The standards also make it easier to move processes and models between vendor platforms. But besides Red Hat, only a handful of companies are supporting DMN.
The Object Management Group’s Business Process Model and Notation standard, however, is supported by hundreds of vendors, Tirelli adds.
“Virtually all tools out there support PMML [Predictive Model Markup Language], or the sibling standard, the Portable Format for Analytics,” he says. “It’s supported by basically every tool out there that creates machine learning models.”
These standards connect with each other to provide the functionality for explainable AI, he says.
As AI is used for more complicated tasks, explainability gets more challenging, says Mark Stefik, research fellow at PARC.
“It doesn’t help if the explanation gives you 5,000 rules,” he says.
For example, PARC has been working on a project for DARPA, the Defense Advanced Research Projects Agency, involving training drones for forest ranger rescue missions. For simple tasks, it is easier to know when to trust the system than it is for expert-level missions in complex mountain or desert scenarios.
“We’re making a lot of progress on that, but I wouldn’t say that we have explainability for all kinds of AI,” he says.
The final challenge and the one that may be the hardest yet is that of common sense.
“The holy grail is causal reasoning, and that’s the direction I and other people like myself are heading towards,” says Alexander Wong, Canada Research Chair in the field of AI at the University of Waterloo.
Today, he says, it’s difficult for computer systems to decouple correlation and causation. Does the ringing of the alarm clock cause the sun to come up?
“We want to find a way to separate spurious correlations from true causation,” he says. “It’s hard to even train a person to do proper causal reasoning. It is a very, very difficult problem.”
This ability to think through a chain of causation is what people talk about when they talk about general artificial intelligence, he says.

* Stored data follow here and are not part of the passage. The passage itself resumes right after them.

(** A path no rule matches goes to the handler of 404.  Two kinds of path
    are answered by Werkzeug and Flask themselves and are not paths of this
    function: a path with an empty segment before its last one (slashes in
    a row), which Werkzeug redirects when the path with the slashes merged
    matches a rule, and the paths under [/static/], for which Flask has a
    rule of its own. *)
Definition full_dispatch_request (templates : Templates) (db : Database)
    (path : list string) : Response :=
  match match_request path with
  | Some (e, args) => dispatch_request templates db e args
  | None =>
      match page_not_found templates with
      | Returned response => response
      | Raised _ => handle_exception
      end
  end.

(** ** Vocabulary of the statements *)

(** The tuples a query returns, by view, and the columns the statements name. *)
Module winner.
Definition row : Type := Z * option string * Z * Z * Z * Z * Z * Z * Z.
Definition columns (a : Athletes.t) : row :=
  (Athletes.Year a, Athletes.Country a, Athletes.Athletes a,
   Athletes.Sports a, Athletes.Events a, Athletes.Gold a,
   Athletes.Silver a, Athletes.Bronze a, Athletes.Medals a).
Definition year (r : row) : Z :=
  let '(year, _, _, _, _, _, _, _, _) := r in year.
Definition country (r : row) : option string :=
  let '(_, country, _, _, _, _, _, _, _) := r in country.
Definition medals (r : row) : Z :=
  let '(_, _, _, _, _, _, _, _, medals) := r in medals.
End winner.

Module tally.
Definition row : Type := Z * option string * Z * Z * Z * Z.
Definition columns (a : Athletes.t) : row :=
  (Athletes.Year a, Athletes.Country a, Athletes.Gold a,
   Athletes.Silver a, Athletes.Bronze a, Athletes.Medals a).
Definition year (r : row) : Z := let '(year, _, _, _, _, _) := r in year.
Definition country (r : row) : option string :=
  let '(_, country, _, _, _, _) := r in country.
Definition medals (r : row) : Z :=
  let '(_, _, _, _, _, medals) := r in medals.
End tally.

Module host.
Definition row : Type := Z * option string * Z * Z * Z * Z * Z.
Definition columns (a : Athletes.t) : row :=
  (Athletes.Year a, Athletes.Country a, Athletes.Host a, Athletes.Gold a,
   Athletes.Silver a, Athletes.Bronze a, Athletes.Medals a).
Definition year (r : row) : Z := let '(year, _, _, _, _, _, _) := r in year.
Definition host (r : row) : Z := let '(_, _, host, _, _, _, _) := r in host.
End host.

(** Text in ascending order: NULL before every text, and text by the codes
    of its characters. *)
Definition text_le (x y : option string) : Prop :=
  match x, y with
  | None, _ => True
  | Some _, None => False
  | Some s, Some t => String.le s t
  end.

(** Orders on the rows of a result, by their keys. *)
Definition ascending {A} (key : A → Z) : relation A :=
  λ r1 r2, key r1 ≤ key r2.

Definition descending {A} (key : A → Z) : relation A :=
  λ r1 r2, key r2 ≤ key r1.

Definition ascending_then_text {A} (key : A → Z) (text : A → option string)
    : relation A :=
  λ r1 r2, key r1 < key r2 ∨ (key r1 = key r2 ∧ text_le (text r1) (text r2)).

Definition ascending_then_descending {A} (key1 key2 : A → Z) : relation A :=
  λ r1 r2, key1 r1 < key1 r2 ∨ (key1 r1 = key1 r2 ∧ key2 r2 ≤ key2 r1).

“We’re making good headway in that direction,” Wong adds. “But the ultimate form of causal reasoning, if I had to guess, would be within a time frame.”
But even if explainable AI is still in its infancy, it doesn’t mean that companies should wait.
“Explainability, even in its current form, is still very useful for a lot of business processes,” Wong says. “If you start using it right now, the system you build will be so much head of other people — and will also be a lot more fair. When it comes to responsible AI, one of my core beliefs is that explainability and transparency are a key part of it.”